What's the Reaction?
So let's circle back to metrics and ways to ensure we use them for guidance rather than obey them reflexively. Metrics are absolutely necessary to compress complex phenomena into an easily legible value that can guide decision-making. They are, however, lossy compression, meaning that without context, we can't properly interpret the data.
A trick Vanessa Huerta Granda gives is to present the metrics you were asked for, but contextualize them by carrying the story, themes, qualitative details, and a more holistic view of everything that was in place. This is probably the best advice you can find if you really can't get away with changing or dropping the poorer metrics.
But if you're in control? I like to think of this quote from Systemantics:
THE MEANING OF A COMMUNICATION IS THE BEHAVIOUR THAT RESULTS.
The value I get out of a metric is in communicating something that should result in a change or adjustment within the system. For example, Honeycomb customers were asking how long of a time window they should use for their SLOs. Seven days, fourteen days? Should the windows line up with customer events or any specific cycle? My stance simply is: whatever makes them the most effective for you to discuss and act on a burning SLO as a team.

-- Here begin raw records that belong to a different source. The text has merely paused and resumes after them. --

#[local] Instance coded_jansson : Jansson :=
  {| utf8 _ := true; json_dumps v := bits (encode (to_tree v)); json_loads s := of_tree <$> decode (of_bits s) |}.
#[local] Instance coded_jansson_laws : JanssonLaws.
Proof.
  intros fs _. change (of_tree <$> decode (of_bits (bits (encode (to_tree (JObject fs))))) = Some (JObject fs)).
  rewrite of_bits_bits, decode_encode. apply (f_equal Some (of_to_tree (JObject fs))).
Qed.

(** A document with a text, a table, a tree and a graph. *)
Definition sample_doc : oph_json :=
  Json (Some (Source (Some "oph") (Some "Ophidia") None None None ["Session"] ["1"])) ["admin"]
    ["status"; "list"; "tree"; "graph"]
    [Response (Some OPH_JSON_TEXT) (Some "status") (Texts [Text (Some "OK") (Some "done")]);
     Response (Some OPH_JSON_GRID) (Some "list") (Grids [Grid (Some "Cubes") None ["id"; "name"] ["int"; "string"] [[Some "1"; Some "a"]; [Some "2"; Some "b"]] 2]);
     Response (Some OPH_JSON_TREE) (Some "tree") (Trees [Tree (Some "T") None [] [] 0 (Some (print_int 0)) [[Link (Some (print_int 1)) None]; []]]);
     Response (Some OPH_JSON_GRAPH) (Some "graph") (Graphs [Graph (Some "G") None ["n"] [[Some "x"]; [Some "y"]] 1 [[]; [Link (Some (print_int 0)) (Some "l")]]])]
    None%string.

Lemma sample_doc_printable : printable sample_doc.
Proof.
  split; [split; simpl| |done].
  6: { constructor; [done|]. constructor; [done|]. constructor; [constructor; [|constructor]; split; [by exists 0|done]|].
       constructor; [constructor; [done|constructor]|constructor]. }
  - constructor.
    { split; [done|]. eexists. split; [done|]. split_and!; [done|done|]. constructor; [by eexists|constructor]. }
    constructor.
    { split; [done|]. eexists. split; [done|]. split_and!; [done|done|]. constructor; [|constructor]. split; simpl.
      - by eexists.
      - split; [by apply (bool_decide_eq_true_1 (NoDup ["id"; "name"]%string))|done].
      - split; [|done]. by apply (bool_decide_eq_true_1 (Forall (λ t, t ∈ json_types) ["int"; "string"]%string)).
      - done.
      - constructor; [by exists ["1"; "a"]%string|]. constructor; [by exists ["2"; "b"]%string|constructor]. }
    constructor.
    { split; [done|]. eexists. split; [done|]. split_and!; [done|done|]. constructor; [|constructor]. split_and!.
      - by eexists.
      - split_and!; [constructor|done|constructor|done].
      - exists [[1]; []]. split_and!.
        + constructor; [done|]. constructor; [done|constructor].
        + intros [|[|i]] ts Hi; simplify_eq/=; (split; [first [apply NoDup_singleton|constructor]|]); [|by intros ? ?%elem_of_nil].
          intros t ->%list_elem_of_singleton. done.
        + done. }
    constructor; [|constructor]. split; [done|]. eexists. split; [done|]. split_and!; [done|done|]. constructor; [|constructor]. split_and!.
    + by eexists.
    + split_and!; [apply NoDup_singleton|done| |done]. constructor; [by exists ["x"]%string|]. constructor; [by exists ["y"]%string|constructor].
    + exists [[]; [0]]. split_and!.
      * constructor; [done|]. constructor; [done|constructor].
      * intros [|[|i]] ts Hi; simplify_eq/=; (split; [first [apply NoDup_singleton|constructor]|]); [by intros ? ?%elem_of_nil|].
        intros t ->%list_elem_of_singleton. done.
      * intros _ i j ts us Hi Hj Hin Hin'. destruct i as [|[|i]]; simplify_eq/=; [by apply elem_of_nil in Hin|].
        destruct j as [|[|j]]; simplify_eq/=; [by apply elem_of_nil in Hin'|]. by apply list_elem_of_singleton in Hin.
  - by apply (bool_decide_eq_true_1 (NoDup ["status"; "list"; "tree"; "graph"]%string)).
  - apply NoDup_singleton.
  - intros s [= <-]. split_and!; [by eexists|by eexists|]. split; [apply NoDup_singleton|done].
  - done.
Qed.

Lemma json_print_read_witness :
  ∃ text, _oph_json_to_json_string (Some sample_doc) [] = Ok (OPH_JSON_SUCCESS, Some text) [] ∧
          _oph_json_from_json_string (Some text) [] = Ok (OPH_JSON_SUCCESS, Some sample_doc) [].
Proof. apply (json_print_read sample_doc); [exact sample_doc_printable|vm_compute; reflexivity]. Defined.

Lemma short_row_read_ub_witness :
  _oph_json_from_json_string (Some (json_dumps (doc_json (short_doc "k" "t" ["a"; "b"] ["int"; "int"] ["1"])))) [] = UB.
Proof.
  apply (short_row_read_ub _ "k" "t" ["a"; "b"] ["int"; "int"] ["1"])%string.
  - apply loads_dumps. vm_compute. reflexivity.
  - by apply (bool_decide_eq_true_1 (NoDup ["a"; "b"]%string)).
  - by apply (bool_decide_eq_true_1 (Forall (λ t, t ∈ json_types) ["int"; "int"]%string)).
  - done.
  - simpl. lia.
Defined.
End JsonRound.
(** C13: A text that satisfies the conditions is loaded, indexed, validated and its flow control
    operators are paired without leaving an array and without a loop that does not end;
    when it is accepted, the names of the tasks are pairwise different, dependencies and
    dependents are dual and form no cycle, and every closing operator has an opening one of its kind
    from which it is reachable. *)
Theorem accepted_document child0 s u ip m :
  document_ok s → reliable m →
  wp (set_up child0 s u ip) (λ r _, match r with
    | None => True
    | Some (ts, wf) =>
        let n := tasks_num wf in
        indexed ts n ∧ WfDag.unique_names ts n ∧ WfDag.acyclic ts n ∧ WfFlow.same_tasks ts (tasks wf) ∧
        ∀ j t, (j < n)%nat → tasks wf !! j = Some t → WfFlow.is_closer (WfFlow.op_of ts j) = true →
          ∃ p, parent t = Z.of_nat p ∧ WfFlow.link ts n p j
    end) m.
Proof. intros Hs Hm. eapply wp_mono; [by apply wp_set_up|]. intros [[ts wf]|] m' Hr; [|done]. destruct Hr as [Hr _]. exact Hr. Qed.
End load_theorems.

(** ** Witnesses *)

(** A library that reads one tree from every text. *)
Definition tree_reader (v : json_t) : Jansson := {| utf8 _ := true; json_dumps _ := EmptyString; json_loads _ := Some v |}.

Definition sample_tree : json_t :=
  JObject [("name", JString "w"); ("ncores", JString "2"); ("tasks", JArray [
    JObject [("name", JString "A"); ("operator", JString "oph_list"); ("arguments", JArray [JString "level=1"]);
             ("on_error", JString "repeat 3 10 e")];
    JObject [("name", JString "B"); ("operator", JString "ls"); ("type", JString "generic");
             ("dependencies", JArray [JObject [("task", JString "A")]]);
             ("variables", JArray [JObject [("key", JString "x"); ("ivalue", JString "7")]])]])]%string.

Definition no_texts : string := "{} // nothing
".

Lemma sample_document_ok : document_ok (H := tree_reader sample_tree) no_texts.
Proof. intros clean v m m' _ [= <-]. vm_compute. reflexivity. Qed.

Lemma load_delivers_ready_witness :
  wp (oph_workflow_load (H := tree_reader sample_tree) 10 0 (Some no_texts) (Some "me"%string) None) (λ r _,
    match r with inl rc => rc ≠ OPH_WORKFLOW_EXIT_SUCCESS | inr wf => workflow_ready wf end) [].
Proof. apply (load_delivers_ready (H := tree_reader sample_tree)); [apply sample_document_ok|apply reliable_nil]. Defined.

Lemma accepted_document_witness :
  match set_up (H := tree_reader sample_tree) 10 0 7 no_texts "me" None [] with Ok (Some _) _ => true | _ => false end = true ∧
  wp (set_up (H := tree_reader sample_tree) 10 0 7 no_texts "me" None) (λ r _, match r with
    | None => True
    | Some (ts, wf) =>
        let n := tasks_num wf in
        indexed ts n ∧ WfDag.unique_names ts n ∧ WfDag.acyclic ts n ∧ WfFlow.same_tasks ts (tasks wf) ∧
        ∀ j t, (j < n)%nat → tasks wf !! j = Some t → WfFlow.is_closer (WfFlow.op_of ts j) = true →
          ∃ p, parent t = Z.of_nat p ∧ WfFlow.link ts n p j
    end) [].
Proof.
  split; [vm_compute; reflexivity|].
  apply (accepted_document (H := tree_reader sample_tree)); [apply sample_document_ok|apply reliable_nil].
Defined.

(** ** Undefined behaviour *)

Lemma wbind_run {A B} (c : W A) (f : A → W B) m a m' : c m = Ok (inr a) m' → wbind c f m = f a m'.
Proof. unfold wbind. by intros ->. Qed.
Lemma wbind_ub {A B} (c : W A) (f : A → W B) m : c m = UB → wbind c f m = UB.
Proof. unfold wbind. by intros ->. Qed.

(** A document of one task, with further members of the workflow and of the task. *)
Definition one_task_doc (nm tn op : string) (more task_more : fields) : json_t :=
  JObject (("name"%string, JString nm) :: ("tasks"%string, JArray [
    JObject (("name"%string, JString tn) :: ("operator"%string, JString op) :: task_more)]) :: more).

(** An argument that is not a text leaves a null key, which the search for the number of
    cores compares. *)
Theorem scalar_argument_ub base dout nm tn op text :
  load_tree base dout (one_task_doc nm tn op [] [("arguments"%string, JArray [JScalar text])]) new_workflow [] = UB.
Proof. vm_compute. reflexivity. Qed.

(** A label for checkpoints of the workflow is copied from the task, which may have none. *)
Theorem global_checkpoint_ub base dout nm tn op :
  load_tree base dout (one_task_doc nm tn op [("checkpoint", JString "c")]%string []) new_workflow [] = UB.
Proof. vm_compute. reflexivity. Qed.

(** The number of hosts of the workflow ends in the number of threads of a task without
    arguments. *)
Theorem hosts_become_threads base dout nm tn op :
  match load_tree base dout (one_task_doc nm tn op [("nhost", JString "4")]%string []) new_workflow [] with
  | Ok (inr wf) _ => (λ t, (nhosts t, nthreads t)) <$> (tasks wf !! 0%nat) = Some (0, 4)
  | _ => False
  end.
Proof. vm_compute. reflexivity. Qed.
End WfReady.
(* ===== verification/EndToEnd.v ===== *)
(** * From a document to its completion

    The document of a request is loaded, indexed and validated ([WfReady]); what is accepted is a workflow
    that the notifications and the execution bring to its end ([Runs]). *)

From Stdlib Require Ascii.
From stdpp Require Import base gmap strings numbers pretty list.
From S2P Require Import Prelude CString HashTbl Trash WfStructs WfSetup WfDag WfFlow Auth WfVars JsonDoc JsonText JsonRound WfLoad WfReady WfEngine Notify Execute Runs.
Import (notations) Stdlib.Strings.Ascii.
Import JsonText WfStructs WfSetup WfDag WfFlow WfLoad WfReady.

Module EndToEnd.

#[local] Open Scope Z_scope.




Section accepted.
Context `{Jansson} (oph_base_backoff oph_direct_output : Z).

End accepted.

End EndToEnd.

At the very basic level, you get the alarm, you handle the incident, and you’re done. At more advanced levels, the SLO is usable as a prioritization tool for you and your team and your organization to discuss and shape the type of work you want to do. You can treat it as an error budget to be more or less careful, as a reminder to force chaos experiments if you’re not burning it enough—to keep current in your operational practices—or as an early signal for degradations that can take a longer time (weeks/months) to address and scale up.
But all these advanced use cases only come from the SLOs being successfully used to drive and feed discussions. If you feel that one week gives you a perfect way to discuss weekly planning whenever it rolls over, that works. If your group prefers a 2 weeks duration to compare week-over-week and avoid papering this week’s issues because they’re gonna be budgeted next week only, then that works as well. Experiment and see what gets the best adoption or gives your group the most effective reaction you can be looking for, besides the base alerting.
The actual value is not in the metric nor the alert, but in the reaction that follows. They're a great trigger point for more meaningful things to happen, and maintaining that meaningfulness should be the priority.